Task to carry out — Print exactly those lines that run from the beginning of the data to the line bearing "(exists c, (1 <= c < 1000)%Z /\", inclusive.
#### Information given
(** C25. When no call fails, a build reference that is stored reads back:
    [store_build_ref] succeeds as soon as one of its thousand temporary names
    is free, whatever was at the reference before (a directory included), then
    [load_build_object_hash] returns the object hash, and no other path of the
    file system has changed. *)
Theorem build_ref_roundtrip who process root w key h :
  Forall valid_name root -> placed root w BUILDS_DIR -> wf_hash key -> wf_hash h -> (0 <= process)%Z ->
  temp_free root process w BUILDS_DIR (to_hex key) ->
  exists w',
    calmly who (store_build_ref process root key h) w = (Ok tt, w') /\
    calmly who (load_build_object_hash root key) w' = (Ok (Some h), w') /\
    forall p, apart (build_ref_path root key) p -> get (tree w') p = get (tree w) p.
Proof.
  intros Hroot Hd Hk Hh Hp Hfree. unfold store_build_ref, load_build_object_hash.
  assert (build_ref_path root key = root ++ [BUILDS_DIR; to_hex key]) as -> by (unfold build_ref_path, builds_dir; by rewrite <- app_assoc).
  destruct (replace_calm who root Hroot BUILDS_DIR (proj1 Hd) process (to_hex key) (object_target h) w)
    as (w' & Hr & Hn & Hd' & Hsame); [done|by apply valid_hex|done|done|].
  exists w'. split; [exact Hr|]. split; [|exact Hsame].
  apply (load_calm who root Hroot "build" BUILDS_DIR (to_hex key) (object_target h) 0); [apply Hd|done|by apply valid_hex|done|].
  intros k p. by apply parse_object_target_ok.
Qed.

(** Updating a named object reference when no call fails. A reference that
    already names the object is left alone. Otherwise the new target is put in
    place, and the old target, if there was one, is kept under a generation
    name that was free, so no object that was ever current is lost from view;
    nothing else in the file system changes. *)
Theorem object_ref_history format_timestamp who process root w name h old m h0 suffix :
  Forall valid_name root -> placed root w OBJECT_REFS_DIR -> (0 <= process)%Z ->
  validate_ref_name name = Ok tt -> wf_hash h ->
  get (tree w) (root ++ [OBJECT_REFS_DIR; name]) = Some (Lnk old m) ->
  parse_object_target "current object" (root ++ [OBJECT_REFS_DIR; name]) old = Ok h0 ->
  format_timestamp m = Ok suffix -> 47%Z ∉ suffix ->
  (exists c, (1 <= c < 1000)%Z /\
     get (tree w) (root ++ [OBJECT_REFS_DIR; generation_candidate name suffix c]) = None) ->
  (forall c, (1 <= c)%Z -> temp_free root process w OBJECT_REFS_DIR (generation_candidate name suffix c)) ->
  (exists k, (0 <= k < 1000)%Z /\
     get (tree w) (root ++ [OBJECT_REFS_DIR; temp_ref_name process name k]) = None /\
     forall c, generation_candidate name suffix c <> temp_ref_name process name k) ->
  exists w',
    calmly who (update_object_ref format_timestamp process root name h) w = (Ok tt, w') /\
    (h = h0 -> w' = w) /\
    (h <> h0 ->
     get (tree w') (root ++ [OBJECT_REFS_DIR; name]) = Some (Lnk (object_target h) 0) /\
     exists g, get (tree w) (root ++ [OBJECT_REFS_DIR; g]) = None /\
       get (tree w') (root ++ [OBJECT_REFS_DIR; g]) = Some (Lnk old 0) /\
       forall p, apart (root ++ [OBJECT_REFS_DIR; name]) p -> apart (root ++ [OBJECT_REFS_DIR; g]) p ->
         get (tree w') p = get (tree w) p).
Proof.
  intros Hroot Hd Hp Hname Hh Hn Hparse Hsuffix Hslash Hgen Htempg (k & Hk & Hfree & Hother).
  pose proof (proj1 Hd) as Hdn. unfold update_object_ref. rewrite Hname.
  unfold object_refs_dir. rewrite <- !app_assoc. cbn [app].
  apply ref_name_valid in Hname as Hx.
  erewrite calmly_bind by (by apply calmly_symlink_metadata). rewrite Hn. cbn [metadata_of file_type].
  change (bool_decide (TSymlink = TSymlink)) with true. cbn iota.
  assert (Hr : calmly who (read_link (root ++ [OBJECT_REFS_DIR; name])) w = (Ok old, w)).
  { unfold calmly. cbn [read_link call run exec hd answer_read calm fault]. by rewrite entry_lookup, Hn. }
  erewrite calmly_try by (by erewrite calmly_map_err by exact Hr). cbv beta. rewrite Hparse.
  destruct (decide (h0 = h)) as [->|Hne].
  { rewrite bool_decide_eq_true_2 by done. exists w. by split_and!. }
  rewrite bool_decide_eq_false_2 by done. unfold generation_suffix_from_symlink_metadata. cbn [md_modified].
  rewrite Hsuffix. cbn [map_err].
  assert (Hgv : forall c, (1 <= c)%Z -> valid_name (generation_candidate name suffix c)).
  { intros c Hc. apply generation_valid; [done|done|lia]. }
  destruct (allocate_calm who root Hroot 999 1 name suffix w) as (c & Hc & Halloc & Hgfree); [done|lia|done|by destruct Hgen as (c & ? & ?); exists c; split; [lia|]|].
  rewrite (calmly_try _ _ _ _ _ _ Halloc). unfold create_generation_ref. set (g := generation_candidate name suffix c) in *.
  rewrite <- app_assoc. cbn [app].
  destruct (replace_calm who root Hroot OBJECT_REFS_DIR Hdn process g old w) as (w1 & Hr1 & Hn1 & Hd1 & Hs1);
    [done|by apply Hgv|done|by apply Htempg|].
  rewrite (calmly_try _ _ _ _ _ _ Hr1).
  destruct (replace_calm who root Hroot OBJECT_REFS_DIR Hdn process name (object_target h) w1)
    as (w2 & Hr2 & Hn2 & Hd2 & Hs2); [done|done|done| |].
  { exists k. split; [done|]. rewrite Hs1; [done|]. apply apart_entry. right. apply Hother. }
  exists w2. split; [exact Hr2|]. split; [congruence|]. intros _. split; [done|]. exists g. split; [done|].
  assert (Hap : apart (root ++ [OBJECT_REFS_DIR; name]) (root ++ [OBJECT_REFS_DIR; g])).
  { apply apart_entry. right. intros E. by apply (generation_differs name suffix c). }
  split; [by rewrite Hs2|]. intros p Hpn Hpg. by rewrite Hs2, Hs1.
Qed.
########
Solved exercise —
(** C25. When no call fails, a build reference that is stored reads back:
    [store_build_ref] succeeds as soon as one of its thousand temporary names
    is free, whatever was at the reference before (a directory included), then
    [load_build_object_hash] returns the object hash, and no other path of the
    file system has changed. *)
Theorem build_ref_roundtrip who process root w key h :
  Forall valid_name root -> placed root w BUILDS_DIR -> wf_hash key -> wf_hash h -> (0 <= process)%Z ->
  temp_free root process w BUILDS_DIR (to_hex key) ->
  exists w',
    calmly who (store_build_ref process root key h) w = (Ok tt, w') /\
    calmly who (load_build_object_hash root key) w' = (Ok (Some h), w') /\
    forall p, apart (build_ref_path root key) p -> get (tree w') p = get (tree w) p.
Proof.
  intros Hroot Hd Hk Hh Hp Hfree. unfold store_build_ref, load_build_object_hash.
  assert (build_ref_path root key = root ++ [BUILDS_DIR; to_hex key]) as -> by (unfold build_ref_path, builds_dir; by rewrite <- app_assoc).
  destruct (replace_calm who root Hroot BUILDS_DIR (proj1 Hd) process (to_hex key) (object_target h) w)
    as (w' & Hr & Hn & Hd' & Hsame); [done|by apply valid_hex|done|done|].
  exists w'. split; [exact Hr|]. split; [|exact Hsame].
  apply (load_calm who root Hroot "build" BUILDS_DIR (to_hex key) (object_target h) 0); [apply Hd|done|by apply valid_hex|done|].
  intros k p. by apply parse_object_target_ok.
Qed.

(** Updating a named object reference when no call fails. A reference that
    already names the object is left alone. Otherwise the new target is put in
    place, and the old target, if there was one, is kept under a generation
    name that was free, so no object that was ever current is lost from view;
    nothing else in the file system changes. *)
Theorem object_ref_history format_timestamp who process root w name h old m h0 suffix :
  Forall valid_name root -> placed root w OBJECT_REFS_DIR -> (0 <= process)%Z ->
  validate_ref_name name = Ok tt -> wf_hash h ->
  get (tree w) (root ++ [OBJECT_REFS_DIR; name]) = Some (Lnk old m) ->
  parse_object_target "current object" (root ++ [OBJECT_REFS_DIR; name]) old = Ok h0 ->
  format_timestamp m = Ok suffix -> 47%Z ∉ suffix ->
  (exists c, (1 <= c < 1000)%Z /\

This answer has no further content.